Beer without hops tastes softer, sweeter, and more herbal than modern hopped beer. Without the characteristic bitterness hops provide, unhopped beers lean on malt sweetness and whatever herbs or botanicals the brewer chose. Expect softer body, rounder flavour, and complex herbal notes that can range from floral to earthy to spicy.
Why did brewers switch from gruit to hops?
Hops replaced gruit primarily because they preserved beer for longer — critical in an era before refrigeration. Political factors also played a role: the Catholic Church held monopolies on gruit in much of Europe, and Protestant reformers pushed hopped beer to break that economic control. By the 16th century, Germany's Reinheitsgebot purity law effectively legislated hops as the standard bittering agent.
Is unhopped beer the same as alcohol-free beer?
No — they're completely different concepts. Unhopped beer is beer made without hops (regardless of alcohol content). Alcohol-free beer is beer with most or all of its alcohol removed (regardless of whether it contains hops). Most alcohol-free beer today is hopped in the normal way. The name Unhopped, our platform, is a play on both concepts — we specialise in alcohol-free beer.

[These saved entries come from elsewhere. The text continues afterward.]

(* ===== verification/UuidText.v ===== *)
(** * Text of UUIDs

    [str.lower] on ASCII, hexadecimal digits, and the constructor
    [uuid.UUID(text)] with every form it takes. *)
From Stdlib Require Import ZArith Ascii String.
From S2P Require Import Prelude Values.
Open Scope string_scope.
Open Scope list_scope.

Definition lower_ascii (c : ascii) : ascii :=
  let n := N_of_ascii c in if N.leb 65 n && N.leb n 90 then ascii_of_N (n + 32) else c.
Fixpoint lower (s : string) : string :=
  match s with EmptyString => "" | String c s' => String (lower_ascii c) (lower s') end.

Definition hex_value (c : ascii) : option N :=
  let n := N_of_ascii c in
  if N.leb 48 n && N.leb n 57 then Some (n - 48)%N
  else if N.leb 97 n && N.leb n 102 then Some (n - 87)%N
  else if N.leb 65 n && N.leb n 70 then Some (n - 55)%N
  else None.

(** ** [UUID(text)] *)

(** [s.replace(p, "")], for a non-empty [p]. *)
Fixpoint remove_all (p s : string) (skip : nat) : string :=
  match s with
  | EmptyString => ""
  | String c s' =>
      match skip with
      | S k => remove_all p s' k
      | O => if startswith s p then remove_all p s' (pred (String.length p))
             else String c (remove_all p s' 0)
      end
  end.

Definition is_brace (c : ascii) : bool := str_in (String c "") ["{"; "}"].

(** The digits of [int(text, 16)]: single underscores may separate them.
    [ends]: the text may end here; [sep]: an underscore may follow. *)
Fixpoint hex_digits_of (s : string) (acc : N) (ends sep : bool) : option N :=
  match s with
  | EmptyString => if ends then Some acc else None
  | String c s' =>
      if decide (c = "_"%char) then if sep then hex_digits_of s' acc false false else None
      else match hex_value c with
           | Some d => hex_digits_of s' (acc * 16 + d)%N true true
           | None => None
           end
  end.

(** [int(text, 16)]: blanks around, a sign, a prefix [0x]. *)
Definition int16 (s : string) : option Z :=
  let unsigned s :=
    if startswith (lower s) "0x" then hex_digits_of (String.substring 2 (String.length s) s) 0 false true
    else hex_digits_of s 0 false false in
  match strip s with
  | String "-" s' => option_map (fun n => (- Z.of_N n)%Z) (unsigned s')
  | String "+" s' => option_map Z.of_N (unsigned s')
  | s' => option_map Z.of_N (unsigned s')
  end.

Definition UUID_of_text (text : string) : res UUID :=
  let hex := remove_all "-" (strip_by is_brace
               (remove_all "uuid:" (remove_all "urn:" text 0) 0)) 0 in
  if negb (Nat.eqb (String.length hex) 32)
  then Raise (ValueError "badly formed hexadecimal UUID string")
  else match int16 hex with
       | None => Raise (ValueError ("invalid literal for int() with base 16: " +:+ str_repr hex))
       | Some z => if Z.ltb z 0 then Raise (ValueError "int is out of range (need a 128-bit value)")
                   else Ok (Z.to_N z)
       end.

Where can I buy unhopped beer?
Traditional unhopped gruit beers are rare but available from specialist craft breweries and bottle shops. Look for styles called gruit, grut, or gruyt; Finnish sahti; or historical revival ales from breweries like Scratch Brewing (US) or specialist Belgian producers. In the UK, occasional limited releases appear from craft breweries experimenting with botanicals.